Quand des employés d’Osram jouent au Ku Klux Klan
Source : http://www.liberation.fr/
Un ouvrier camerounais aurait été violenté par ses collègues.
Par Thomas CALINON
vendredi 05 novembre 2004 (Liberation – 06:00)
Strasbourg, de notre correspondant
La lumière crue du flash illumine la scène. Un atelier au sol taché, un bureau sur la gauche, une chaîne de montage qui file vers l’arrière-plan sur la droite. Au centre de la photo, un homme blanc est accroupi. Près de lui, un poteau auquel est attaché un homme noir. Plusieurs mètres de ruban adhésif marron sont passés autour de son torse et de ses membres. Il s’appelle Théodore N’Kamdo, a 40 ans et est camerounais. Un jour de janvier 2003, plusieurs collègues de son atelier de l’usine Osram de Molsheim (Bas-Rhin) ont décidé de «jouer» avec lui. Alors ils l’auraient attiré dans un guet-apens avant de l’attacher et de l’insulter : «Sale nègre», «sale race», «gorille». L’un d’eux prend des photos, avant qu’un électricien vienne libérer Théodore N’Kamdo.
«Les gens à qui je montre la photo, ils disent que c’est Abou Ghraib (la prison dans laquelle des prisonniers irakiens ont subi des sévices commis par des militaires américains, ndlr)», dit Me Raphaël Nisand, délégué local de la Licra (Ligue contre le racisme et l’antisémitisme). Hier, l’avocat a transmis au parquet de Saverne une plainte pour «violences volontaires en réunion et avec préméditation» au nom de Théodore N’Kamdo, de la Licra et de la CFDT-Métallurgie du Bas-Rhin. Au moins quatre personnes qui auraient participé au ligotage de Théodore N’Kamdo sont identifiées par leurs prénoms. Une plainte pour «discrimination raciale» vise également la société Osram, qui emploie 1 000 personnes à la fabrication d’ampoules électriques et dans laquelle Théodore N’Kamdo a été embauché comme régleur en septembre 2000.
«Dès le début, raconte Me Nisand, il y a eu des insultes racistes, des invectives, voire des jets d’ampoule. Ses coéquipiers lui demandaient "quand est-ce que tu vas rentrer chez toi" en lui montrant des bananes.» Plusieurs fois, Théodore N’Kamdo se serait plaint, en vain, auprès de sa hiérarchie. Idem lorsqu’il parvient à se procurer l’une des photos de son ligotage qui circule dans l’atelier. En octobre 2003, Osram constate des retards, des absences et des problèmes de qualité dans son travail «depuis début 2003», soit la date de l’agression présumée. Théodore N’Kamdo est mis à pied, puis rétrogradé en mars 2004. Il a entamé une procédure aux prud’hommes qui a débouché sur l’action pénale engagée hier. Il est désormais en arrêt maladie «à cause d’une maltraitance raciste au travail», selon le certificat médical établi par le psychiatre qui le suit. «Ce qui est décrit dans cette plainte n’a rien d’exceptionnel, c’est une illustration du racisme au quotidien. Et quand la victime s’en plaint, il lui arrive tous les malheurs. Mais la preuve qu’on a avec cette photo, elle est unique.»

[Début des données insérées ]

Lemma wp_quiet_extend vs fuel l its lg e :
  (length vs < fuel)%nat -> view l its -> Y vs e ->
  wp (list_extend_iter fuel it)
    (λ _ h', view (self h') (its ++ vs) ∧ balanced its lg (its ++ vs) (log h'))
    (partly its vs lg) (Heap l lg e).
Proof.
  intros Hf Hv HY. unfold list_extend_iter. wp_step. unfold wpo at 1, PyObject_GetIter.
  destruct (y_get _ _ Hit vs l lg e HY) as (e1 & -> & HY1). wp_step.
  unfold wpo at 1, PyObject_LengthHint.
  destruct (y_hint _ _ Hit vs l lg e1 HY1) as (n & e2 & -> & Hn & HY2). wp_step.
  apply wp_get_size. cbn [self]. rewrite (view_size _ _ Hv). wp_step.
  assert (∀ l' e', view l' its -> Y vs e' ->
    wp (_ ← extend_loop fuel it; cut_back)
      (λ _ h', view (self h') (its ++ vs) ∧ balanced its lg (its ++ vs) (log h'))
      (partly its vs lg) (Heap l' lg e')) as Hrun.
  { intros l' e' Hv' HY'. wp_step. eapply wp_conseq; [apply (wp_quiet_loop vs fuel l' its lg e' lg its); [done|done|done|by intros ?; lia]|..].
    - intros ? [l2 lg2 e3] [Hv2 Hb2]. cbn [self log] in *. apply (wp_cut_back l2 (its ++ vs)); [done|..].
      + by intros l3 e4 Hv3.
      + intros e4. split; [done|]. exists vs, []. by rewrite app_nil_r.
    - intros x h' H. exact H. }
  assert (∀ e', partly its vs lg (PyErr MemoryError no_msg) (Heap l lg e')) as Hfail.
  { intros e'. split; [done|]. exists [], vs. rewrite app_nil_r. split_and?; [done|done|intros ?; cbn [log]; lia]. }
  apply (wp_with_env (Y vs)); [|exact HY2|].
  { case_match; [apply env_ret|]. apply env_bind; [apply env_get_self|]. intros l0. case_match.
    - apply env_make_room. intros n0 e0. apply (y_malloc _ _ Hit).
    - case_match; [apply env_ret|]. apply env_preallocate. intros n0 e0. apply (y_malloc _ _ Hit). }
  case_match; [apply wp_ret; auto|]. wp_step. apply wp_get_self. cbn [self].
  destruct Hv as [|its slack Hmx]; cbn [null_list lobj ob_item].
  - destruct (n =? 0) eqn:E1; bool_to_prop.
    + apply wp_ret. intros HY'. apply Hrun; [constructor|done].
    + apply wp_preallocate_exact; [unfold HINT_MAX, SIZE_T_MOD in *; lia| |intros e' _; apply Hfail].
      intros slack e' Hs Hm HY'. apply Hrun; [constructor; zlia|done].
  - apply wp_make_room; [by constructor|done|by auto|intros e' _; apply Hfail].
Qed.
End quiet_iterator.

«En aucun cas nous n’avons été informés de ces agissements», a indiqué hier Thierry Simon, d’Osram : «Il y a une mosaïque de nationalités dans l’usine et nous avons toujours travaillé dans de bonnes conditions. S’il ressort qu’il y a eu un comportement fautif des salariés, Osram se réserve le droit de se porter partie civile.»